(** Every run of the handler that reaches the sampling call went through
    all the guards, made exactly three calls, in this order, and returns
    what the sampling call gave it. *)
Lemma analyze_file_sampling (P : Platform) (request : mcp.CallToolRequest)
    (t : Z) (req : mcp.CreateMessageRequest) :
  In (Server.ERequestSampling t req) (snd (Server.analyze_file P request)) ->
  exists filename absFilePath absDirPath fileContent,
    let filePath := filepath_Join P Server.DEFAULT_FILES_DIR filename in
    let ext := strings_ToLower P (filepath_Ext P filename) in
    let mimeType := Server.mimeType_of P ext in
    let analysisType := mcp.GetString request "analysis_type" "summarize" in
    let basePrompt :=
      Server.basePrompt analysisType (mcp.GetString request "custom_prompt" EmptyString) in
    mcp.RequireString request "filename" = inl filename /\
    filepath_Abs P filePath = inl absFilePath /\
    filepath_Abs P Server.DEFAULT_FILES_DIR = inl absDirPath /\
    strings_HasPrefix absFilePath absDirPath = true /\
    os_IsNotExist (os_Stat P filePath) = false /\
    os_ReadFile P filePath = inl fileContent /\
    t = 5 * time_Minute /\
    req = Server.samplingRequest (Server.contentForLLM P mimeType ext fileContent)
            (Server.systemPrompt basePrompt mimeType ext filename) /\
    snd (Server.analyze_file P request) =
      [Server.EStat filePath; Server.EReadFile filePath; Server.ERequestSampling t req] /\
    fst (Server.analyze_file P request) =
      match RequestSampling P t req with
      | inr err => Server.text_result ("Error requesting sampling: " ++ err) true
      | inl result =>
        Server.text_result
          (Server.analysis_report filename mimeType analysisType (mcp.Model result)
             (Server.responseText P result)) false
      end.
Proof.
  unfold Server.analyze_file.
  destruct (mcp.RequireString request "filename") as [filename|e0] eqn:Hname;
    [|simpl; tauto].
  destruct (filepath_Abs P (filepath_Join P Server.DEFAULT_FILES_DIR filename))
    as [absFilePath|e1] eqn:Habs; [|simpl; tauto].
  destruct (filepath_Abs P Server.DEFAULT_FILES_DIR) as [absDirPath|e2] eqn:Hdir;
    [|simpl; tauto].
  destruct (strings_HasPrefix absFilePath absDirPath) eqn:Hpre; [|simpl; tauto].
  cbn [negb].
  destruct (os_IsNotExist (os_Stat P (filepath_Join P Server.DEFAULT_FILES_DIR filename)))
    eqn:Hstat.
  { simpl. intros [H|[]]. discriminate H. }
  destruct (os_ReadFile P (filepath_Join P Server.DEFAULT_FILES_DIR filename))
    as [fileContent|e3] eqn:Hread.
  2:{ simpl. intros [H|[H|[]]]; discriminate H. }
  intros Hin.
  assert (Heff : t = 5 * time_Minute /\
            req = Server.samplingRequest
                    (Server.contentForLLM P
                       (Server.mimeType_of P (strings_ToLower P (filepath_Ext P filename)))
                       (strings_ToLower P (filepath_Ext P filename)) fileContent)
                    (Server.systemPrompt
                       (Server.basePrompt (mcp.GetString request "analysis_type" "summarize")
                          (mcp.GetString request "custom_prompt" EmptyString))
                       (Server.mimeType_of P (strings_ToLower P (filepath_Ext P filename)))
                       (strings_ToLower P (filepath_Ext P filename)) filename)).
  { destruct (RequestSampling P _ _); simpl in Hin;
      destruct Hin as [H|[H|[H|[]]]]; try discriminate H; injection H; auto. }
  destruct Heff as [-> ->].
  exists filename, absFilePath, absDirPath, fileContent. cbv zeta.
  repeat split; auto; destruct (RequestSampling P _ _); reflexivity.
Qed.

(** A run of the handler that reads the file went through the prefix
    check and the existence check, in this order. *)
Lemma analyze_file_read (P : Platform) (request : mcp.CallToolRequest) (path : string) :
  In (Server.EReadFile path) (snd (Server.analyze_file P request)) ->
  exists filename absFilePath absDirPath,
    mcp.RequireString request "filename" = inl filename /\
    path = filepath_Join P Server.DEFAULT_FILES_DIR filename /\
    filepath_Abs P path = inl absFilePath /\
    filepath_Abs P Server.DEFAULT_FILES_DIR = inl absDirPath /\
    strings_HasPrefix absFilePath absDirPath = true /\
    os_IsNotExist (os_Stat P path) = false.
Proof.
  unfold Server.analyze_file.
  destruct (mcp.RequireString request "filename") as [filename|e0] eqn:Hname;
    [|simpl; tauto].
  destruct (filepath_Abs P (filepath_Join P Server.DEFAULT_FILES_DIR filename))
    as [absFilePath|e1] eqn:Habs; [|simpl; tauto].
  destruct (filepath_Abs P Server.DEFAULT_FILES_DIR) as [absDirPath|e2] eqn:Hdir;
    [|simpl; tauto].
  destruct (strings_HasPrefix absFilePath absDirPath) eqn:Hpre; [|simpl; tauto].
  cbn [negb].
  destruct (os_IsNotExist (os_Stat P (filepath_Join P Server.DEFAULT_FILES_DIR filename)))
    eqn:Hstat.
  { simpl. intros [H|[]]. discriminate H. }
  intros Hin.
  assert (Hpath : path = filepath_Join P Server.DEFAULT_FILES_DIR filename).
  { destruct (os_ReadFile P _); [destruct (RequestSampling P _ _)|]; simpl in Hin;
      repeat (destruct Hin as [Hin|Hin]; [try discriminate Hin; try (injection Hin; auto)|]);
      try contradiction. }
  subst path. exists filename, absFilePath, absDirPath. auto 10.
Qed.

(** The handler on the running example: an image is sent as an image
    content with its base64 data and MIME type. *)
Example analyze_file_image :
  snd (Server.analyze_file Demo.P (Demo.call "logo.png")) =
    [ Server.EStat "files/logo.png"; Server.EReadFile "files/logo.png";
      Server.ERequestSampling (5 * time_Minute)
        (Server.samplingRequest (mcp.ImageContent "image" "UE5H" "image/png")
           "Please provide a clear and concise summary of this content. The content is an image file named 'logo.png' of type image/png.") ].
Proof. vm_compute. reflexivity. Qed.

(** A PDF is sent as text that names the MIME type and carries the
    base64 data. *)
Example analyze_file_binary :
  snd (Server.analyze_file Demo.P (Demo.call "report.pdf")) =
    [ Server.EStat "files/report.pdf"; Server.EReadFile "files/report.pdf";
      Server.ERequestSampling (5 * time_Minute)
        (Server.samplingRequest
           (mcp.TextContent "text"
              ("This is a binary file (application/pdf) encoded in base64:"
               ++ Server.nl ++ Server.nl ++ "JVBERg=="))
           "Please provide a clear and concise summary of this content. The content is a binary file named 'report.pdf' of type application/pdf, provided as base64-encoded data.") ].
Proof. vm_compute. reflexivity. Qed.

(** A file that is missing is reported after [os.Stat] and never read;
    a call without a file name fails before any file system call. *)
Example analyze_file_missing :
  Server.analyze_file Demo.P (Demo.call "nothing.txt") =
    (Server.text_result "File not found: nothing.txt" true, [Server.EStat "files/nothing.txt"]) /\
  snd (Server.analyze_file Demo.P {| mcp.Arguments := ∅ |}) = [] /\
  fst (fst (Server.analyze_file Demo.P {| mcp.Arguments := ∅ |})) = None.
Proof. vm_compute. repeat split; reflexivity. Qed.

(** The check is a comparison of strings: [/srv/app/files-private]
    starts with [/srv/app/files], so a file of that sibling directory
    passes it. *)
Example analyze_file_sibling_directory :
  filepath_Abs Demo.P (filepath_Join Demo.P Server.DEFAULT_FILES_DIR "../files-private/key.pem")
    = inl "/srv/app/files-private/key.pem" /\
  In (Server.EReadFile "files-private/key.pem")
     (snd (Server.analyze_file Demo.P (Demo.call "../files-private/key.pem"))).
Proof. vm_compute. split; [reflexivity|]. right. left. reflexivity. Qed.

(** C5, as the code has it: the content placed in the sampling request
    is the only message of the request, sent in the user role, and is one
    of three shapes.  It is the file's text when the MIME type starts with
    [text/] or the extension is one of [.md .txt .json .xml .csv]; failing
    that, an image content with the base64 data and the MIME type when the
    MIME type starts with [image/]; failing both, a text content that
    names the MIME type and carries the base64 data. *)
Theorem analyze_file_content_by_type_and_extension
    (P : Platform) (request : mcp.CallToolRequest) (t : Z) (req : mcp.CreateMessageRequest) :
  In (Server.ERequestSampling t req) (snd (Server.analyze_file P request)) ->
  exists filename fileContent c,
    let ext := strings_ToLower P (filepath_Ext P filename) in
    let mimeType := Server.mimeType_of P ext in
    let is_text := strings_HasPrefix mimeType "text/" = true \/ In ext text_extensions in
    mcp.RequireString request "filename" = inl filename /\
    os_ReadFile P (filepath_Join P Server.DEFAULT_FILES_DIR filename) = inl fileContent /\
    mcp.Messages req = [ {| mcp.Role_ := mcp.RoleUser; mcp.Content_ := c |} ] /\
    (is_text -> c = mcp.TextContent "text" (string_of_bytes fileContent)) /\
    (~ is_text -> strings_HasPrefix mimeType "image/" = true ->
     c = mcp.ImageContent "image" (base64_EncodeToString P fileContent) mimeType) /\
    (~ is_text -> strings_HasPrefix mimeType "image/" = false ->
     c = mcp.TextContent "text"
           ("This is a binary file (" ++ mimeType ++ ") encoded in base64:"
            ++ Server.nl ++ Server.nl ++ base64_EncodeToString P fileContent)).
Proof.
  intros Hin.
  destruct (analyze_file_sampling P request t req Hin)
    as (filename & absFilePath & absDirPath & fileContent & H).
  cbv zeta in H.
  destruct H as (Hname & _ & _ & _ & _ & Hread & _ & Hreq & _).
  exists filename, fileContent.
  eexists. cbv zeta.
  split; [exact Hname|]. split; [exact Hread|].
  split; [rewrite Hreq; reflexivity|].
  unfold Server.contentForLLM, Server.image_branch.
  set (ext := strings_ToLower P (filepath_Ext P filename)).
  set (mimeType := Server.mimeType_of P ext).
  pose proof (text_branch_spec mimeType ext) as Hspec.
  destruct (Server.text_branch mimeType ext).
  - split; [reflexivity|].
    split; intros Hn; exfalso; apply Hn, Hspec; reflexivity.
  - split; [|split].
    + intros Hc. apply Hspec in Hc. discriminate Hc.
    + intros _ ->. reflexivity.
    + intros _ ->. reflexivity.
Qed.

(** C5 at a concrete file: [data.json] is read and its text is sent as a
    text content, as the theorem says for the extension [.json]. *)
Lemma analyze_file_content_by_type_and_extension_witness :
  In (Server.ERequestSampling (5 * time_Minute)
        (Server.samplingRequest (mcp.TextContent "text" "{}")
           "Please provide a clear and concise summary of this content. The content is a application/json file named 'data.json'."))
     (snd (Server.analyze_file Demo.P (Demo.call "data.json"))) /\
  exists filename fileContent c,
    mcp.RequireString (Demo.call "data.json") "filename" = inl filename /\
    os_ReadFile Demo.P (filepath_Join Demo.P Server.DEFAULT_FILES_DIR filename) = inl fileContent /\
    (In (strings_ToLower Demo.P (filepath_Ext Demo.P filename)) text_extensions ->
     c = mcp.TextContent "text" (string_of_bytes fileContent)).
Proof.
  assert (Hin : In (Server.ERequestSampling (5 * time_Minute)
        (Server.samplingRequest (mcp.TextContent "text" "{}")
           "Please provide a clear and concise summary of this content. The content is a application/json file named 'data.json'."))
     (snd (Server.analyze_file Demo.P (Demo.call "data.json")))).
  { vm_compute. right. right. left. reflexivity. }
  split; [exact Hin|].
  destruct (analyze_file_content_by_type_and_extension Demo.P (Demo.call "data.json") _ _ Hin)
    as (filename & fileContent & c & H).
  cbv zeta in H. destruct H as (Hname & Hread & _ & Htext & _).
  exists filename, fileContent, c.
  split; [exact Hname|]. split; [exact Hread|].
  intros Hext. apply Htext. right. exact Hext.
Defined.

::::::::::

Tally the lines of the material in which the string "concise" occurs, and present only that tally.

TASK RESPONSE — 4